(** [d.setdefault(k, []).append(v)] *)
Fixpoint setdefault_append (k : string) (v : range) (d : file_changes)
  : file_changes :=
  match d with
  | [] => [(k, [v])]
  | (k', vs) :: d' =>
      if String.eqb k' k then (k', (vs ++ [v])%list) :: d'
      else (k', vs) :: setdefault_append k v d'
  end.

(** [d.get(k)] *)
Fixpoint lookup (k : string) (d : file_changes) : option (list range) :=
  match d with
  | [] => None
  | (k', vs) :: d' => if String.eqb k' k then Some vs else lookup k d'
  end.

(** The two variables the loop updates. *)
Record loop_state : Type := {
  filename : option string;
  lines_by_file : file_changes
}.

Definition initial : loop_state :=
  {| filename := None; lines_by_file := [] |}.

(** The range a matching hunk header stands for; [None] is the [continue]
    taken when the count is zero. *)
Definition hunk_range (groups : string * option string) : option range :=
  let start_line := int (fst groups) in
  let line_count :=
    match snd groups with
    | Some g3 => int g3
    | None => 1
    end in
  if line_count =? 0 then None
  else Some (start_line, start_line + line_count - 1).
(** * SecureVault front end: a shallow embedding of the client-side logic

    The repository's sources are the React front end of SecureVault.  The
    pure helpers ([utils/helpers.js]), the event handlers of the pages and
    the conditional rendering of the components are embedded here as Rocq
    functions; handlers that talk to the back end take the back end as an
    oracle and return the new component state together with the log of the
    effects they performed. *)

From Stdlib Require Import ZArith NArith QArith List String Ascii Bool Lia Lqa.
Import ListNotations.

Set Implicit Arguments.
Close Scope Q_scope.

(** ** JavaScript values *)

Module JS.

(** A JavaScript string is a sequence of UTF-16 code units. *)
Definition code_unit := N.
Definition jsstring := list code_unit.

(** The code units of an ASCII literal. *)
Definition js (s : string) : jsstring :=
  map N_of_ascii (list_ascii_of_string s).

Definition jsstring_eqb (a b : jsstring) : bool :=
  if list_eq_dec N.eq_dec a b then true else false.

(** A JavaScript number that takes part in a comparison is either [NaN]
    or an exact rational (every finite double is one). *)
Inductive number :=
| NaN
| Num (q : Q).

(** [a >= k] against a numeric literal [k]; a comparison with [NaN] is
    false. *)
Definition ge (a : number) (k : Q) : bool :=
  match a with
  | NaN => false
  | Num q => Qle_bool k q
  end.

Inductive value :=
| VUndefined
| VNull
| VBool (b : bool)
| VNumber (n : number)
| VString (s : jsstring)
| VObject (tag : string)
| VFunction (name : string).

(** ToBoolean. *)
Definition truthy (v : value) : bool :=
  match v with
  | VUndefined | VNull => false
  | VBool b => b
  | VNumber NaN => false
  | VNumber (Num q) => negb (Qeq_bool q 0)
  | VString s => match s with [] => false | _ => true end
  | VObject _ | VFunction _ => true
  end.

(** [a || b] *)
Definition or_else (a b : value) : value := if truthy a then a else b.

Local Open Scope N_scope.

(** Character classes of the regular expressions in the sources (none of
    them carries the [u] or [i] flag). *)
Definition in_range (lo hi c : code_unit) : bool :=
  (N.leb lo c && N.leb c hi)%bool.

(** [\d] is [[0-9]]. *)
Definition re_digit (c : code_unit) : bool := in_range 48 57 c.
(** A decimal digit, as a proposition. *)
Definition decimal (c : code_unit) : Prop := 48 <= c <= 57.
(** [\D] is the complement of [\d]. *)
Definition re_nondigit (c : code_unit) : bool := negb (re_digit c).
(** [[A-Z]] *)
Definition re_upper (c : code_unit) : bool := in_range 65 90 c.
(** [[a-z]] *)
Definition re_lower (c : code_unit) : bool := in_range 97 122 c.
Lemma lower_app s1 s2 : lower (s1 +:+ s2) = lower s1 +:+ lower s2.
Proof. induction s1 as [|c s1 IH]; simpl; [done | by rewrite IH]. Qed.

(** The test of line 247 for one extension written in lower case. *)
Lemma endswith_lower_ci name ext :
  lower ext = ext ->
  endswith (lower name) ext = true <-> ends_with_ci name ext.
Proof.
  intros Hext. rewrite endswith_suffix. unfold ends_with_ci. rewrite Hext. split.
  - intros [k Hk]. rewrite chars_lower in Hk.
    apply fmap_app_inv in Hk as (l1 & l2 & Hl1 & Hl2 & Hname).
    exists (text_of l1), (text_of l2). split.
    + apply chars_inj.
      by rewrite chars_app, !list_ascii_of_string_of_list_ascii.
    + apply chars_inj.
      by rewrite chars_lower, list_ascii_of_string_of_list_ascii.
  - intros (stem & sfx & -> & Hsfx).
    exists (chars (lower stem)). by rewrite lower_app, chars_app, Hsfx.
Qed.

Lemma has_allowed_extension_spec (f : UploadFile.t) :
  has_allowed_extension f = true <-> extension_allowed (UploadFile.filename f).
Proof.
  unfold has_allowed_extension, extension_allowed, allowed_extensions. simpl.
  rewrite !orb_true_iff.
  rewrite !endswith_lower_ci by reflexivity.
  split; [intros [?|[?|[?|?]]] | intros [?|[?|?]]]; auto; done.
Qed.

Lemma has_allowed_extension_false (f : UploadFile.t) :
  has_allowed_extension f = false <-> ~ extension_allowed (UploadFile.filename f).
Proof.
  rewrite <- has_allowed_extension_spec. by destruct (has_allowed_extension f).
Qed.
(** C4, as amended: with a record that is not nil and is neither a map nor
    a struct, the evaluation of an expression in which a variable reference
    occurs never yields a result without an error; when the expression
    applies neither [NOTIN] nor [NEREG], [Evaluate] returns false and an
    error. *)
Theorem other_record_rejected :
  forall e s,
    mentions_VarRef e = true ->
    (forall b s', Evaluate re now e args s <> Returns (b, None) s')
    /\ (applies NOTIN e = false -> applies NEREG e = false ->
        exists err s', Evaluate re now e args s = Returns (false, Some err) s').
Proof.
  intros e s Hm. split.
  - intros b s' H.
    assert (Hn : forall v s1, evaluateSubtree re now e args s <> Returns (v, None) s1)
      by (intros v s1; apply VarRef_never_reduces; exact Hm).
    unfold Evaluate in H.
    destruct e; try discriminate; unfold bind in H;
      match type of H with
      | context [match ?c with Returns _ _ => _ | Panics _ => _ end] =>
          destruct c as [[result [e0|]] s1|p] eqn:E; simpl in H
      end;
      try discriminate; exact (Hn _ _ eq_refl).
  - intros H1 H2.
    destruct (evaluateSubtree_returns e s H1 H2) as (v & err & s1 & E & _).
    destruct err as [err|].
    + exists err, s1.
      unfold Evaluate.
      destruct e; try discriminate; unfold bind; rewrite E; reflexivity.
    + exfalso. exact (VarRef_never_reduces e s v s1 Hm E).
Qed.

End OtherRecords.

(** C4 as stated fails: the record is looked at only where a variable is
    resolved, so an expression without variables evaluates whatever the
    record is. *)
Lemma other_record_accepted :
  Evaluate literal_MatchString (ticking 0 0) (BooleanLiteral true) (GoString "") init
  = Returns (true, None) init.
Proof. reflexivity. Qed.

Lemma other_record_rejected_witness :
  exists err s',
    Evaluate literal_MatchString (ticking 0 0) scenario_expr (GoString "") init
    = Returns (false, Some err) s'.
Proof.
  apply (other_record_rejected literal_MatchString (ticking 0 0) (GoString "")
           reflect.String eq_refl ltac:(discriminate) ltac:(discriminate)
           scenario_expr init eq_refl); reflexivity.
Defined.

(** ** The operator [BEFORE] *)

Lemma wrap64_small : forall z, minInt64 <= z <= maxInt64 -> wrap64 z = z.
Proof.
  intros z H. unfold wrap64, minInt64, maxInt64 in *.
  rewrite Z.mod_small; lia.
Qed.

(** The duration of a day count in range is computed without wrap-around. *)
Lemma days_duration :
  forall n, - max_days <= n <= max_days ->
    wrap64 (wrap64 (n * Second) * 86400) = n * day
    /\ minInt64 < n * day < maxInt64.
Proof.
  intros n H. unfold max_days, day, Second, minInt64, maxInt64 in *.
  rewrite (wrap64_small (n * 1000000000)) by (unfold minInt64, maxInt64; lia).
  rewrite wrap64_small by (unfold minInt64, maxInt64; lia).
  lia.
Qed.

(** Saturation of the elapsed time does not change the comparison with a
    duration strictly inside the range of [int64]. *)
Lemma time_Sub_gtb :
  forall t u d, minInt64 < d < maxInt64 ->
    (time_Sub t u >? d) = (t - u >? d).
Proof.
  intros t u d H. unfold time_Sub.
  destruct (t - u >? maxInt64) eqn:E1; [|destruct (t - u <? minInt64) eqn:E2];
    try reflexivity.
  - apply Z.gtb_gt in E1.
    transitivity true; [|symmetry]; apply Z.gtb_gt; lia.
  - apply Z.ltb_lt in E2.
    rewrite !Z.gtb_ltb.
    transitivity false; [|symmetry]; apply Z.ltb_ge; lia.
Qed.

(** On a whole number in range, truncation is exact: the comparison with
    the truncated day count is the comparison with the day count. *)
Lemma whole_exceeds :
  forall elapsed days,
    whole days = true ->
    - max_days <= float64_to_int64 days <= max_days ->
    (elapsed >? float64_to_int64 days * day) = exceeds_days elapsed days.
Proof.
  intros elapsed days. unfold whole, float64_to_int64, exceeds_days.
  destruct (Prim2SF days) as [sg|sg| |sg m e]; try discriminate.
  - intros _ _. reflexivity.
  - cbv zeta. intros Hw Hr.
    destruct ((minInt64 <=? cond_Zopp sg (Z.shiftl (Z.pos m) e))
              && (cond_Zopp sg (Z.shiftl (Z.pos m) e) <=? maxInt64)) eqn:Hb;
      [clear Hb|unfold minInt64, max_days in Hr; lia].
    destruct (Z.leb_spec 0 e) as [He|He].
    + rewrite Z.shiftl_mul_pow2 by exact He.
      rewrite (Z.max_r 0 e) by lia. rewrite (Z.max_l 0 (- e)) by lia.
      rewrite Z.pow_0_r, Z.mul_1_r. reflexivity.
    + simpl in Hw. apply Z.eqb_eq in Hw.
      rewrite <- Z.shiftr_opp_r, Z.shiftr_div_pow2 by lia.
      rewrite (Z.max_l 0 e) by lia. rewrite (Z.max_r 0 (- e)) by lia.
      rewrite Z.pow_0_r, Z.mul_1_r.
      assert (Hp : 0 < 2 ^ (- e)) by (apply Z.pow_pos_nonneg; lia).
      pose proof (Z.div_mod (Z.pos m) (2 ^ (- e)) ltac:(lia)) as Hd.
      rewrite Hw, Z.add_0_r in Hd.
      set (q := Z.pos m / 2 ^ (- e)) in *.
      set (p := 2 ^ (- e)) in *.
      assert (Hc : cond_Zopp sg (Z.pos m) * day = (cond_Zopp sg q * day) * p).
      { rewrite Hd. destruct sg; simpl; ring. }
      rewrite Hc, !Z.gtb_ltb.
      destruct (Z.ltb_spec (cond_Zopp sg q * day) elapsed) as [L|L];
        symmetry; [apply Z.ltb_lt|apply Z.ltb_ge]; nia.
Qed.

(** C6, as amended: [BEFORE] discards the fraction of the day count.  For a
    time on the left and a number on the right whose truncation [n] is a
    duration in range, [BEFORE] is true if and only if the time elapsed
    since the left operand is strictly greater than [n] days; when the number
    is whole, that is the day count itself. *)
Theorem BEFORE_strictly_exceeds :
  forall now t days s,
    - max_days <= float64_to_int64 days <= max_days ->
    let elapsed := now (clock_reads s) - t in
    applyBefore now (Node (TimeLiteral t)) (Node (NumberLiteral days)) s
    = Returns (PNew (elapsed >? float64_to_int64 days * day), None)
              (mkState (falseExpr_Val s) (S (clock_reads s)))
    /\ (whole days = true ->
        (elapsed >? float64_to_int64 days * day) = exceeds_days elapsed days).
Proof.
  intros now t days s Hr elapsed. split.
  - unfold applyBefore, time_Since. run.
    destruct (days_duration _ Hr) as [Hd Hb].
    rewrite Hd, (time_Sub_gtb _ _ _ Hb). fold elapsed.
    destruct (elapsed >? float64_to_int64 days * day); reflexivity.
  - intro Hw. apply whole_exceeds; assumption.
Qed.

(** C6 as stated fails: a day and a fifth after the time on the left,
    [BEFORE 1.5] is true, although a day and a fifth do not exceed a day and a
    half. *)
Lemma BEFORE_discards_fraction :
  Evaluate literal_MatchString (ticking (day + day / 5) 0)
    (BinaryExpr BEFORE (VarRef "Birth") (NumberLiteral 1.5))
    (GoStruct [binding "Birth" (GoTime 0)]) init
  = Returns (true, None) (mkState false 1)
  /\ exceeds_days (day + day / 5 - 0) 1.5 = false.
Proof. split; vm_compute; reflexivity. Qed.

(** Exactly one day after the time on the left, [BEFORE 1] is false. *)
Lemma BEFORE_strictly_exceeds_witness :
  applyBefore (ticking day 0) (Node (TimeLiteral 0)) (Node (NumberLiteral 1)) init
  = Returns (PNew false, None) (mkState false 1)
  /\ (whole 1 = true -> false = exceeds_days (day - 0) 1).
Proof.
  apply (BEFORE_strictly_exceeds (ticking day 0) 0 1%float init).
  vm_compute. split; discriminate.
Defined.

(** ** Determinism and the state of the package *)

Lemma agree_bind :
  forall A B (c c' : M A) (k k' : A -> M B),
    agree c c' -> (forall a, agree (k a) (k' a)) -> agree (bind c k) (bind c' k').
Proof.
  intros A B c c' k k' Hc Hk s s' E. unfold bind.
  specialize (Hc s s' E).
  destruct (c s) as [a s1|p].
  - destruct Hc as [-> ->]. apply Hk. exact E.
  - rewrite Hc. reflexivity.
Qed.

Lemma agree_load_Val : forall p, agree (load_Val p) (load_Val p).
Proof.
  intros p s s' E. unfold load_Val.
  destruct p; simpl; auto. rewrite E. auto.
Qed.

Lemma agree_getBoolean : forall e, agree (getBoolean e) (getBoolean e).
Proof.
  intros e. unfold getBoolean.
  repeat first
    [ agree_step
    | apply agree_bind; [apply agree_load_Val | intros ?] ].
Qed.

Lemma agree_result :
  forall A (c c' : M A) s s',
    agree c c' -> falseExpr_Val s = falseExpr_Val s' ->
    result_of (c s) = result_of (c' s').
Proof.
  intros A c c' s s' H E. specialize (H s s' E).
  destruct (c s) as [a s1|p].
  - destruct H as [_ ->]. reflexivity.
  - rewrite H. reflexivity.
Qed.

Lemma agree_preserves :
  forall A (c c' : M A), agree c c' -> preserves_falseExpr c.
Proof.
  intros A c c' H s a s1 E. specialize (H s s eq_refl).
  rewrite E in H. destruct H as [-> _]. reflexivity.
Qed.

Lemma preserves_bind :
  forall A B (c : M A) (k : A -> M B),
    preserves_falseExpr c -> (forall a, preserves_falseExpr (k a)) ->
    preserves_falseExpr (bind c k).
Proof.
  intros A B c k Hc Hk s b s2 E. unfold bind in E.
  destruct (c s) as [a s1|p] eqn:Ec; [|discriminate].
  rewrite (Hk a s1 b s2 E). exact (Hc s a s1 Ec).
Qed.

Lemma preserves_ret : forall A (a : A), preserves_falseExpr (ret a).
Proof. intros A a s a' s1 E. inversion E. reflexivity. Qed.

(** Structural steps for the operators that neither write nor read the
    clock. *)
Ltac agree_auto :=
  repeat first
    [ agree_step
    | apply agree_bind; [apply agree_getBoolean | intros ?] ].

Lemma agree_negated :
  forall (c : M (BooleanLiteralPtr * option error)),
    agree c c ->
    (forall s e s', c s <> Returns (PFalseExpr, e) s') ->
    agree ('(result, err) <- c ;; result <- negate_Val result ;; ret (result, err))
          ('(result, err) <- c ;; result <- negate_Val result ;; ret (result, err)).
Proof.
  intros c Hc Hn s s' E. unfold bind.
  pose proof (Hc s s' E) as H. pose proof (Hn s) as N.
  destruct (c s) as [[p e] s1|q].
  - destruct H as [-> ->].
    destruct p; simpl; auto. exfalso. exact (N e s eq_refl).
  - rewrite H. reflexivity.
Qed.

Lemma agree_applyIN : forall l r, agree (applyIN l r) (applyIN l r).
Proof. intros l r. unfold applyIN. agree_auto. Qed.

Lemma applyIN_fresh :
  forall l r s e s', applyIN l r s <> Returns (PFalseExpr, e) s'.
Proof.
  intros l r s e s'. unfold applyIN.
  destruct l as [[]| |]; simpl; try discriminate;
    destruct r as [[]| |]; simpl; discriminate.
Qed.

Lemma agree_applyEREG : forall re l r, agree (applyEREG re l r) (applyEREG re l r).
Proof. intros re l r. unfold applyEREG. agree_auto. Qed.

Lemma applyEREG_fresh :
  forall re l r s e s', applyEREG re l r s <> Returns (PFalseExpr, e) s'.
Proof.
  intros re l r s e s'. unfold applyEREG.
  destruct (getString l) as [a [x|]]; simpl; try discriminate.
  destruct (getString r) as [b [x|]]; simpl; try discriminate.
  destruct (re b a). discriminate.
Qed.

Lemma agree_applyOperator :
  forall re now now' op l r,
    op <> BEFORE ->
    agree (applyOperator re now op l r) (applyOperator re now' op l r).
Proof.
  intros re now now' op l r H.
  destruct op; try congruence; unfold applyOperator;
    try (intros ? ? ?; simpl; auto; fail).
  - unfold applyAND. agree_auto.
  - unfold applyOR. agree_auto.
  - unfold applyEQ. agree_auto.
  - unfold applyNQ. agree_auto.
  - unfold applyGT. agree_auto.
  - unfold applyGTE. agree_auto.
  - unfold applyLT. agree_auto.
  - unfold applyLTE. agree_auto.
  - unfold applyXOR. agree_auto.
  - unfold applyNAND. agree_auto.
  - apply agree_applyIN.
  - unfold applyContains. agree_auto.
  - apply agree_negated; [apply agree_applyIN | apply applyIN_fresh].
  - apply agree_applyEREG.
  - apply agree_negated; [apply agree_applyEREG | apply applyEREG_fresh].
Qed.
______
- The task -
Would you print exactly and only the lines of the material above that run from the line with "lookup k d'" through the line with "match snd groups with", both included?

- Worked solution -
  | (k', vs) :: d' => if String.eqb k' k then Some vs else lookup k d'
  end.

(** The two variables the loop updates. *)
Record loop_state : Type := {
  filename : option string;
  lines_by_file : file_changes
}.

Definition initial : loop_state :=
  {| filename := None; lines_by_file := [] |}.

(** The range a matching hunk header stands for; [None] is the [continue]
    taken when the count is zero. *)
Definition hunk_range (groups : string * option string) : option range :=
  let start_line := int (fst groups) in
  let line_count :=
    match snd groups with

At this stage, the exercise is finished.